EXERCISE: For every line in the entries that contains "Open", show the whole line.

SUPPLIED DATA:
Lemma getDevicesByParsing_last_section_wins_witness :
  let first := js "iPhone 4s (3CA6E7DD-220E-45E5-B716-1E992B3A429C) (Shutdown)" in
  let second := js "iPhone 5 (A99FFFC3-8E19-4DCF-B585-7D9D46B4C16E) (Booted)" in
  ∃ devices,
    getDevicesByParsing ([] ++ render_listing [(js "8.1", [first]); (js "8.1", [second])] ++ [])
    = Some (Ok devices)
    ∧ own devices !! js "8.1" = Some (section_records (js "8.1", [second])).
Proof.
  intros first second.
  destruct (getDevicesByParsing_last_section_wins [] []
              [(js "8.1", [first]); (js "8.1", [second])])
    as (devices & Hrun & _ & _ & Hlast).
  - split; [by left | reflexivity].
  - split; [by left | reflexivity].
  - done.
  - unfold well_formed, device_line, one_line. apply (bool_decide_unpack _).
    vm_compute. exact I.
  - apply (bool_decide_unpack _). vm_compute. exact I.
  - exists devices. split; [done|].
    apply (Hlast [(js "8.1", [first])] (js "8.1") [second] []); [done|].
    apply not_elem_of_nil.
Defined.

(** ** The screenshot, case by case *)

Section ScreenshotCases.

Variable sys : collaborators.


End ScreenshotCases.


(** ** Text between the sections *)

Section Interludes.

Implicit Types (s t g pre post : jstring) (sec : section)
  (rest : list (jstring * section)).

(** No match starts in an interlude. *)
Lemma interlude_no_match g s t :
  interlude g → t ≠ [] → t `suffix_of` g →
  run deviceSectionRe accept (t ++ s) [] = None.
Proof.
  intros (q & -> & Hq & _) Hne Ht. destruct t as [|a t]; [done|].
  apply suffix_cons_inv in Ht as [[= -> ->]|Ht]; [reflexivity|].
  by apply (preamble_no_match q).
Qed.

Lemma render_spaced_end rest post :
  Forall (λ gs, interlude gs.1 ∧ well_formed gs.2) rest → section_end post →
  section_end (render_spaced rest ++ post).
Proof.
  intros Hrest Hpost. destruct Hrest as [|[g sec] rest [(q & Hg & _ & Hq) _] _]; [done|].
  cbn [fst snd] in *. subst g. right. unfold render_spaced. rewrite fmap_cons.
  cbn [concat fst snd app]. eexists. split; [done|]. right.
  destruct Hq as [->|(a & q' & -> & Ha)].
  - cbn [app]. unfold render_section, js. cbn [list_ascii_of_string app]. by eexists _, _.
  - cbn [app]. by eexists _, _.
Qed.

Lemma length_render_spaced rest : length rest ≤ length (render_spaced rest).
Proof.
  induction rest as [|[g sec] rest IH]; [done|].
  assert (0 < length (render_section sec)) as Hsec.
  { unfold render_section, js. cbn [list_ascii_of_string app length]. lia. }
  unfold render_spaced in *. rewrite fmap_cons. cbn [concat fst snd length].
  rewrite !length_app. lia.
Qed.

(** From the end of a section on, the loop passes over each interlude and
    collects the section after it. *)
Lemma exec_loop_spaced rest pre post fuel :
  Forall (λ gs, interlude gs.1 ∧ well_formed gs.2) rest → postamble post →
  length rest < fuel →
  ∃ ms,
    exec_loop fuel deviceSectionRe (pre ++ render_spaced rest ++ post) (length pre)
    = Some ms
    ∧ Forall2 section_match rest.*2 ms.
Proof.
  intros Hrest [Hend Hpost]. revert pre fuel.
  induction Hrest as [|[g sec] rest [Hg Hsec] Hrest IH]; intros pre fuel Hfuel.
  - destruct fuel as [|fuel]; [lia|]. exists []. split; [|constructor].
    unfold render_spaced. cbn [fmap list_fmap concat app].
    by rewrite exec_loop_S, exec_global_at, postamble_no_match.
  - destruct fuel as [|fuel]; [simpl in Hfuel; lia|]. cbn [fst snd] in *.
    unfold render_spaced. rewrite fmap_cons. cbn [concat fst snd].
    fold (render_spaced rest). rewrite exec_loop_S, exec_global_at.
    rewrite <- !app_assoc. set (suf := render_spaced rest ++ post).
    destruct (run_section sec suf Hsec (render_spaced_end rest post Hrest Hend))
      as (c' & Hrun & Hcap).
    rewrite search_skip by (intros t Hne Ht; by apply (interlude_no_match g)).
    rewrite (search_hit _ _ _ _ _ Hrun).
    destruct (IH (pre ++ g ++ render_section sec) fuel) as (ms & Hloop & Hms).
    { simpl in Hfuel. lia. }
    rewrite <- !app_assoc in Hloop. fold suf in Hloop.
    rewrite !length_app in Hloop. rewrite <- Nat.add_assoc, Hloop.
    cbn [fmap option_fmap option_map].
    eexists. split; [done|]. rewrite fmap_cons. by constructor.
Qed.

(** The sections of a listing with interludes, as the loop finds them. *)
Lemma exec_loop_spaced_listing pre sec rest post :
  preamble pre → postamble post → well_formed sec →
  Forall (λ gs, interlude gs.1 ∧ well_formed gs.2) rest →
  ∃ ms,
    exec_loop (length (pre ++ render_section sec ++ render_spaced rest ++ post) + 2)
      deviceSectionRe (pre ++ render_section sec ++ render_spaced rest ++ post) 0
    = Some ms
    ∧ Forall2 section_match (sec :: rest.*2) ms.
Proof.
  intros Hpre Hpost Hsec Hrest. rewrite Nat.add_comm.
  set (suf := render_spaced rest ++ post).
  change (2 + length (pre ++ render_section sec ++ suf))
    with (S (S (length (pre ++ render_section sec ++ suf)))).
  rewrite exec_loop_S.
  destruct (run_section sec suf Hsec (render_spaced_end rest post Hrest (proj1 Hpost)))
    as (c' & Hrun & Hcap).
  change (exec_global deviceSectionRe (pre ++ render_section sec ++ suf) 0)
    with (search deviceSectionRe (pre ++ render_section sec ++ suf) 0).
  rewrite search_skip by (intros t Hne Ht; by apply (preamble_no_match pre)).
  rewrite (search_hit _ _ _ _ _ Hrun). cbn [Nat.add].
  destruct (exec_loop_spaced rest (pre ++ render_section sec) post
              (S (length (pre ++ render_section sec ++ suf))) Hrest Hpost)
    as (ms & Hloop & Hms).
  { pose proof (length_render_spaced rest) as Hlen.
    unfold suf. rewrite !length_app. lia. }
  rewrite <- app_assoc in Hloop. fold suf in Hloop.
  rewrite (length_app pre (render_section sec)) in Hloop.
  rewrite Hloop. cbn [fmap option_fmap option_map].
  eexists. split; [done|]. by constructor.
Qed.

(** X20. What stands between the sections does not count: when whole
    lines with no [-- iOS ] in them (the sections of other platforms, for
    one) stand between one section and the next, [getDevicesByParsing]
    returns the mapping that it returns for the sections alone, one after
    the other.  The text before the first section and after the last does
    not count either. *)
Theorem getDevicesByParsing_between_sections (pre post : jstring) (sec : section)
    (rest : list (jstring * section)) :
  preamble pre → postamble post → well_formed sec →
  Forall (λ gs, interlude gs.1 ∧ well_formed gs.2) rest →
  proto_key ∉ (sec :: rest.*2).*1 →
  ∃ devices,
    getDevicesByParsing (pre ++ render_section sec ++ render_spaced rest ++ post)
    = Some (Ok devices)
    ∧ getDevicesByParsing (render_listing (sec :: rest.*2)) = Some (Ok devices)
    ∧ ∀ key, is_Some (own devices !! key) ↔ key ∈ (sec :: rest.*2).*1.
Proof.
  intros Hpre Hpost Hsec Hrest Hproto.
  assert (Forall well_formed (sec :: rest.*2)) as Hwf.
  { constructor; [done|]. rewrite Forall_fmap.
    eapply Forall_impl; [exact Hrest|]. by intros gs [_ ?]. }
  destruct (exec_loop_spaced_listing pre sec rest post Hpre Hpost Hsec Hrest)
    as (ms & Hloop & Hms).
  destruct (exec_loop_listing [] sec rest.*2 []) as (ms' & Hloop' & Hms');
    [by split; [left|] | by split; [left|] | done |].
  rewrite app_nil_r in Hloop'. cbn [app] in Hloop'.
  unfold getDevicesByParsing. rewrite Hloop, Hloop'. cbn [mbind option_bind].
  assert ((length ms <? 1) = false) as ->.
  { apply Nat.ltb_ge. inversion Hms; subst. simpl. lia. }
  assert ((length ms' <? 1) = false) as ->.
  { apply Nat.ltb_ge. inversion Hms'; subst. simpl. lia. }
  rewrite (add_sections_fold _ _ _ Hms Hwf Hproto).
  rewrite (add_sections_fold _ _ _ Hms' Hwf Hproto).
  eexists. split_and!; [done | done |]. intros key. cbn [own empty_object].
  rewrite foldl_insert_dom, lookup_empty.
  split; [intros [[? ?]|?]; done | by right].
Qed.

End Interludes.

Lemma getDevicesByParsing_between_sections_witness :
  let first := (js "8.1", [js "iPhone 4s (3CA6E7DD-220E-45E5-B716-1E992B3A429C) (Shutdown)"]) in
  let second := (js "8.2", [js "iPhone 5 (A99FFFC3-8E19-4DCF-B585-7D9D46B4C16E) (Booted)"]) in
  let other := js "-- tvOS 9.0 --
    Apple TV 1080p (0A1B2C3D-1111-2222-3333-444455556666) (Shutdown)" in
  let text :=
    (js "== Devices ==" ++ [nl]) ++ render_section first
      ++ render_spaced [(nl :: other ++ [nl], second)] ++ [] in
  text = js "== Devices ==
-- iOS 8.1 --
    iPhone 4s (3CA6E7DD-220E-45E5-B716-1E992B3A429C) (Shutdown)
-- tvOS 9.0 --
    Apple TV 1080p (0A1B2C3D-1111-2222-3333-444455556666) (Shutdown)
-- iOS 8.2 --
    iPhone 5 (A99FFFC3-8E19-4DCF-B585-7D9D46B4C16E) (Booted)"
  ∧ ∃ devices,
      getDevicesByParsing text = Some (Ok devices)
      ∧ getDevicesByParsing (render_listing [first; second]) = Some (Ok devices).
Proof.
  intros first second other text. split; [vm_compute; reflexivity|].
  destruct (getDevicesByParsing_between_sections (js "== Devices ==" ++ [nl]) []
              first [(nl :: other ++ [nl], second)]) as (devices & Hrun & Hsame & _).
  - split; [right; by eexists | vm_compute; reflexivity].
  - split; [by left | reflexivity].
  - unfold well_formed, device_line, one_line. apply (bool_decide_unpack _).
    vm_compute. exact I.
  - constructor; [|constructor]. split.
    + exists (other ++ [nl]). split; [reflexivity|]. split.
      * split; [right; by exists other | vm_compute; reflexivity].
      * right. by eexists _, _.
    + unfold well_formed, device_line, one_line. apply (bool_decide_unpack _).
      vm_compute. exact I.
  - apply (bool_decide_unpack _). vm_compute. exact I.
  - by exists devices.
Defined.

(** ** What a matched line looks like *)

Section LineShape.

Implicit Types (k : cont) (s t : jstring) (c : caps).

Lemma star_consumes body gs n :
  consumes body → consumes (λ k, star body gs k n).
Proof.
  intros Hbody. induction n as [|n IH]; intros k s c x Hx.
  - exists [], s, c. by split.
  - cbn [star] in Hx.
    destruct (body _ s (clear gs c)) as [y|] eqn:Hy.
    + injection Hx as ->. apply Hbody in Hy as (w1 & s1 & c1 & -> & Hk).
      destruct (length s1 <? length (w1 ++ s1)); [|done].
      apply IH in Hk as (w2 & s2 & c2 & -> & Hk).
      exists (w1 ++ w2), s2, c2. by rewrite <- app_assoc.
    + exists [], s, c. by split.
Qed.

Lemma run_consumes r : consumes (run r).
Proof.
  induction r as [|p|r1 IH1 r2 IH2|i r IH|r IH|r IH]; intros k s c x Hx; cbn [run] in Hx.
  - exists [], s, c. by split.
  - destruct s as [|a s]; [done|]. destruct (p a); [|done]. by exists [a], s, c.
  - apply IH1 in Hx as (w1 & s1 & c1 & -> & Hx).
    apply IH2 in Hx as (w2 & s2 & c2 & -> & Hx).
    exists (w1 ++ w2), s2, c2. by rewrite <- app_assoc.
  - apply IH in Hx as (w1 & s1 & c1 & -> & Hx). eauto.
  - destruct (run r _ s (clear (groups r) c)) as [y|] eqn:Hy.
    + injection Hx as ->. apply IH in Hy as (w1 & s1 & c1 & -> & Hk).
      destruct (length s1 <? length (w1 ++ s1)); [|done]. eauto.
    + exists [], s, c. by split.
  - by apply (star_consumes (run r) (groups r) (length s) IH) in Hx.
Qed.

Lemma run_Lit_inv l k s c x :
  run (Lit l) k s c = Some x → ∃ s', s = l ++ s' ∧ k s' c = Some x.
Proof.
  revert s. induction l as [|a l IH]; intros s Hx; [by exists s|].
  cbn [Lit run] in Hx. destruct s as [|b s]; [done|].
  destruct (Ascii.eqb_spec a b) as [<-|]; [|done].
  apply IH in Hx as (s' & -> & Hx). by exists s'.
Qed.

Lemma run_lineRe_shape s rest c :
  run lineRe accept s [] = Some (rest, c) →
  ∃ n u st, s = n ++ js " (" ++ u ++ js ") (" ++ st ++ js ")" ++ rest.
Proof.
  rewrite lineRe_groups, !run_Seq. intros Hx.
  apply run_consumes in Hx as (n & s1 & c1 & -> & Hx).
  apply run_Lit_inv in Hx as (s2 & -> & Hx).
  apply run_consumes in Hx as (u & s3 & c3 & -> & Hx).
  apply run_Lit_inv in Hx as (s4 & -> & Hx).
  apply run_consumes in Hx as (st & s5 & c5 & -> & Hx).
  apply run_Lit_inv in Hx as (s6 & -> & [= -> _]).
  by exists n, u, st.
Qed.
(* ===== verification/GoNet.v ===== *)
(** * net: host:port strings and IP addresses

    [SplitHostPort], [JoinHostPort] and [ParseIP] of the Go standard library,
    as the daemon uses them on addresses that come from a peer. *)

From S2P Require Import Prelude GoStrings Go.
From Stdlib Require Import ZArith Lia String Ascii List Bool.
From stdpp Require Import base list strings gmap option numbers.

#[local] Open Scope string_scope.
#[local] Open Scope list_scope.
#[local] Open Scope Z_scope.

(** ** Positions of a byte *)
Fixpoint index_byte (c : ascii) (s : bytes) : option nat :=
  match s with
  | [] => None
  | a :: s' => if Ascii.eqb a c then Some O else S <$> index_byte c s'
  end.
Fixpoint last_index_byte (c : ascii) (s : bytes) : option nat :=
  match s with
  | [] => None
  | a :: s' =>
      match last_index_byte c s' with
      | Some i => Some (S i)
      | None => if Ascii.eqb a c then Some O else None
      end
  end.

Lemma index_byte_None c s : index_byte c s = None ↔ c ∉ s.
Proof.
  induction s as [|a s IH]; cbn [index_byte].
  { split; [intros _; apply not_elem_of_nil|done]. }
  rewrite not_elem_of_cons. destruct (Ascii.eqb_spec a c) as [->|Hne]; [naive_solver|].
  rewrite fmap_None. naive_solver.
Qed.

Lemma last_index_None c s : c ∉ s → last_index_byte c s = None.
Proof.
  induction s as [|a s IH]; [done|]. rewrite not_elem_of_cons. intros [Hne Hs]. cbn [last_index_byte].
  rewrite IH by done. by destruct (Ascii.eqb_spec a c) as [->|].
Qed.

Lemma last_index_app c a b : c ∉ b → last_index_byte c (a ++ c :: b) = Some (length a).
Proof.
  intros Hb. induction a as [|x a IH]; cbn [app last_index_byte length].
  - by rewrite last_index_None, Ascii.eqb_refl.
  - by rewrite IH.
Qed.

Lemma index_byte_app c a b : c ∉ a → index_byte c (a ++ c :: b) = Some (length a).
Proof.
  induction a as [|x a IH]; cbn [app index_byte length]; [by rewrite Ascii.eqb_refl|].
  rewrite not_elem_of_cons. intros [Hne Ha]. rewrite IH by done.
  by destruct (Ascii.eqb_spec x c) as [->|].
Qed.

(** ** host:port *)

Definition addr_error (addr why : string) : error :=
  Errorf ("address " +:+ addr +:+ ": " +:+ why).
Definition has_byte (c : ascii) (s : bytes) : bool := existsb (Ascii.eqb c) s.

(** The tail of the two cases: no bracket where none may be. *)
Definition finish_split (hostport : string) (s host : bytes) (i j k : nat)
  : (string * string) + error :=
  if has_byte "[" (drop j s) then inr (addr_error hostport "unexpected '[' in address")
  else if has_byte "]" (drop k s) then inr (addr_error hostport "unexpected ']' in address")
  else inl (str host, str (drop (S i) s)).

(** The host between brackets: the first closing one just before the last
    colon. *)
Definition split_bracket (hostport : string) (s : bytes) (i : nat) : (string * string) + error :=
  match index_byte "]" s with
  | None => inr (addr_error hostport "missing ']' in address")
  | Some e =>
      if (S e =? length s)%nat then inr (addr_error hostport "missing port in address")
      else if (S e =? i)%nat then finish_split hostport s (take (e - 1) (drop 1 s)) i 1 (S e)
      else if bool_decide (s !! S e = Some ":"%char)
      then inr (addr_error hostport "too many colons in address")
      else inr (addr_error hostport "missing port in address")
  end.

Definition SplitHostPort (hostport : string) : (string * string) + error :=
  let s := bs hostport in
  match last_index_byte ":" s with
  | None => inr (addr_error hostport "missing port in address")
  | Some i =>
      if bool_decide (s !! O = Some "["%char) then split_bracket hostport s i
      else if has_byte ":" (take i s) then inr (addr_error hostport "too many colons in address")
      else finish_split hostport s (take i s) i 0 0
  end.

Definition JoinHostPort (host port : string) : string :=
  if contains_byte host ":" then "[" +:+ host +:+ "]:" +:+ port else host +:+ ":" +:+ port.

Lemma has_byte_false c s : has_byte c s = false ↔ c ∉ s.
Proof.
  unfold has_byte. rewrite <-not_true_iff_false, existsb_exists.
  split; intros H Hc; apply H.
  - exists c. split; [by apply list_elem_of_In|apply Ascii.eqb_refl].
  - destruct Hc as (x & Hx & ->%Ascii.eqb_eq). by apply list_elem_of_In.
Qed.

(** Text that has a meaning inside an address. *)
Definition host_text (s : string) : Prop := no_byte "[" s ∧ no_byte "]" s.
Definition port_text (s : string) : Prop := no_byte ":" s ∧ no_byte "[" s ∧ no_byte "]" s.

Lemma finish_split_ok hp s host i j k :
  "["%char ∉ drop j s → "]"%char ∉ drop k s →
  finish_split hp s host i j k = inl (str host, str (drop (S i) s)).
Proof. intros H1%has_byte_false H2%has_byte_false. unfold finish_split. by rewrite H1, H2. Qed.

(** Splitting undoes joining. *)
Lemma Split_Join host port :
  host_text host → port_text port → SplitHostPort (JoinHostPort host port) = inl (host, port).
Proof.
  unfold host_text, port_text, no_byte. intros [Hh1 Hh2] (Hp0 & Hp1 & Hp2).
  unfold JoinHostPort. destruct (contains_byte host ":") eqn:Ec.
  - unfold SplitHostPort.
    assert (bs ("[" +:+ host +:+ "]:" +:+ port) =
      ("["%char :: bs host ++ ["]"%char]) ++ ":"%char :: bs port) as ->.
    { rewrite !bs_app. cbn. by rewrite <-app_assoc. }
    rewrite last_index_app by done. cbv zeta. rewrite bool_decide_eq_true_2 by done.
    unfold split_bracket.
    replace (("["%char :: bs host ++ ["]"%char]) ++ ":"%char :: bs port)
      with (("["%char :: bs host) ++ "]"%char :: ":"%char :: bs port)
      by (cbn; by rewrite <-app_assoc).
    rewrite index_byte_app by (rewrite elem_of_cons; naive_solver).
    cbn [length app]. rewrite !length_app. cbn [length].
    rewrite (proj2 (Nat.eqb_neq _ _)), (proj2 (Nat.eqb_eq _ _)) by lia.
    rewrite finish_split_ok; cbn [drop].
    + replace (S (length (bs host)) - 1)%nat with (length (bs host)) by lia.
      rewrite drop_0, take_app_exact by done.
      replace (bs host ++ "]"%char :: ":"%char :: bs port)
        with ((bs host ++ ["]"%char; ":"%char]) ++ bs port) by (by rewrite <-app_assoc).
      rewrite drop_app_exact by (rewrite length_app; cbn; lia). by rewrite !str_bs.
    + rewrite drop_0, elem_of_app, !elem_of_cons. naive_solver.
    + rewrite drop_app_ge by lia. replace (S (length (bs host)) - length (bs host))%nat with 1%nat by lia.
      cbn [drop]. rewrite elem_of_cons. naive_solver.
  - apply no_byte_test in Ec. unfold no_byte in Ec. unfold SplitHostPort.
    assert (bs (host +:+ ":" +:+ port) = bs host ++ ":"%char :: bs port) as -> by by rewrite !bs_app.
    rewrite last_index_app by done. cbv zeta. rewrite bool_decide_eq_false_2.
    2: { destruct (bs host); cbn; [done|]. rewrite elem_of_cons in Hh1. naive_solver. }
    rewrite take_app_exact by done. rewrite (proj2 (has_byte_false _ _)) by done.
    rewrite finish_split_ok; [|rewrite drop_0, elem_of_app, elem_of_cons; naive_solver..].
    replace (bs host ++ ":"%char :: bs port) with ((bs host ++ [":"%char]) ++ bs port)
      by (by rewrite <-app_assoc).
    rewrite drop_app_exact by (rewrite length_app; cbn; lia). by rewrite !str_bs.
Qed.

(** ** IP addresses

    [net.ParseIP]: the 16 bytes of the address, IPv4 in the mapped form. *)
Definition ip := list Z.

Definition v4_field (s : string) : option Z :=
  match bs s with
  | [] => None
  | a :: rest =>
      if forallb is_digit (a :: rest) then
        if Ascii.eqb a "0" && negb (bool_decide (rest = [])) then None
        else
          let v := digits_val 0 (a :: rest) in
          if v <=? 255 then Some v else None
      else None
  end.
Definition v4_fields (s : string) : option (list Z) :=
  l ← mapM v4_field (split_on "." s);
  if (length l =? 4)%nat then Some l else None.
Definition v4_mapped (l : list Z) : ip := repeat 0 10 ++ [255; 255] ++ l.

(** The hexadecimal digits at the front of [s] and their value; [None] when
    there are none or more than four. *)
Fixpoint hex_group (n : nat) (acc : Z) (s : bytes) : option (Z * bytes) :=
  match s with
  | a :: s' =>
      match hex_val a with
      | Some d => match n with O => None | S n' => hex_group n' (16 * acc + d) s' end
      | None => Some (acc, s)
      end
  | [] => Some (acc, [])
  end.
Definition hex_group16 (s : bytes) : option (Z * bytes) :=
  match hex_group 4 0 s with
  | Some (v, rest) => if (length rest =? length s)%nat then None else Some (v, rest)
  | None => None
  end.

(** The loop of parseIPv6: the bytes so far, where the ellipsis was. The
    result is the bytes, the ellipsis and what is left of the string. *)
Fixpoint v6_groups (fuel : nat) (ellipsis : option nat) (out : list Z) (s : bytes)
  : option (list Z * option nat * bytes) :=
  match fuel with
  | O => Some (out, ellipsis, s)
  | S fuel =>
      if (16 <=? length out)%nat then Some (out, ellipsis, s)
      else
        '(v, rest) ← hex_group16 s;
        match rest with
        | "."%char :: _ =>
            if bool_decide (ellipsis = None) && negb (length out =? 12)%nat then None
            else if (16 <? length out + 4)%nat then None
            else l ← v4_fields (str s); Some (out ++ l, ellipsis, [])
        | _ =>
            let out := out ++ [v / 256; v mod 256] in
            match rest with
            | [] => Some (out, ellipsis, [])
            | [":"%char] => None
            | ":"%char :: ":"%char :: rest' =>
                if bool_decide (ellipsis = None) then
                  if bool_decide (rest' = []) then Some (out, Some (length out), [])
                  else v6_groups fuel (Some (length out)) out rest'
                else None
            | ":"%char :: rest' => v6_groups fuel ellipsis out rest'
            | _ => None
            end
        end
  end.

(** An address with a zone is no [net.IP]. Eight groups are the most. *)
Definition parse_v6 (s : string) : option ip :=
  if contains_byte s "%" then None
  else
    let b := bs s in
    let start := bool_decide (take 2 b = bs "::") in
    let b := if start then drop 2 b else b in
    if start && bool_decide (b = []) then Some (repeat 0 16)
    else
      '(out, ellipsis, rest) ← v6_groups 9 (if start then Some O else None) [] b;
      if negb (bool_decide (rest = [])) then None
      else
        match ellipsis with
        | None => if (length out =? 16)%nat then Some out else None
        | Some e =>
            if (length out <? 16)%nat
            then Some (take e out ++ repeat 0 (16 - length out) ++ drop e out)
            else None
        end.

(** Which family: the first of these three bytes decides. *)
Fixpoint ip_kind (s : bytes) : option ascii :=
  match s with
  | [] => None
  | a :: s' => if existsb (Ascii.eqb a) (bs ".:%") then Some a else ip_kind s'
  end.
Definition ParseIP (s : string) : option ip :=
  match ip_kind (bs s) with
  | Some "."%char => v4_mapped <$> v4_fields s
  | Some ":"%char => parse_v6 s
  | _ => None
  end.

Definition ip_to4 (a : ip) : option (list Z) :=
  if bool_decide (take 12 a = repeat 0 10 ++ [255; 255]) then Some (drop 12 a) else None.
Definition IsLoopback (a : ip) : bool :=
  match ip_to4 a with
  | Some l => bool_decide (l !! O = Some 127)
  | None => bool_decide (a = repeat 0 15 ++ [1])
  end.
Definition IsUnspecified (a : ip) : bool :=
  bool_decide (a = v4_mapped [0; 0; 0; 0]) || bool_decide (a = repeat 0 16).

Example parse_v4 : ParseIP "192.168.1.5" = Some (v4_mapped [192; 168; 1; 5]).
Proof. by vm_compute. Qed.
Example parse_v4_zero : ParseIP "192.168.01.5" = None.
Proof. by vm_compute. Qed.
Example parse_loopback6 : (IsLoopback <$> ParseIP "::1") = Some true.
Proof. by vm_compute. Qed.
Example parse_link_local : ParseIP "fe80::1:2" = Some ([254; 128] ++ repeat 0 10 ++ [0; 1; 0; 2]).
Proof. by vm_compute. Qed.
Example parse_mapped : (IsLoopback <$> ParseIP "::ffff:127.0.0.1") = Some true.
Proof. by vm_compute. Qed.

RESPONSE AREA:
#[local] Open Scope string_scope.
#[local] Open Scope list_scope.
#[local] Open Scope Z_scope.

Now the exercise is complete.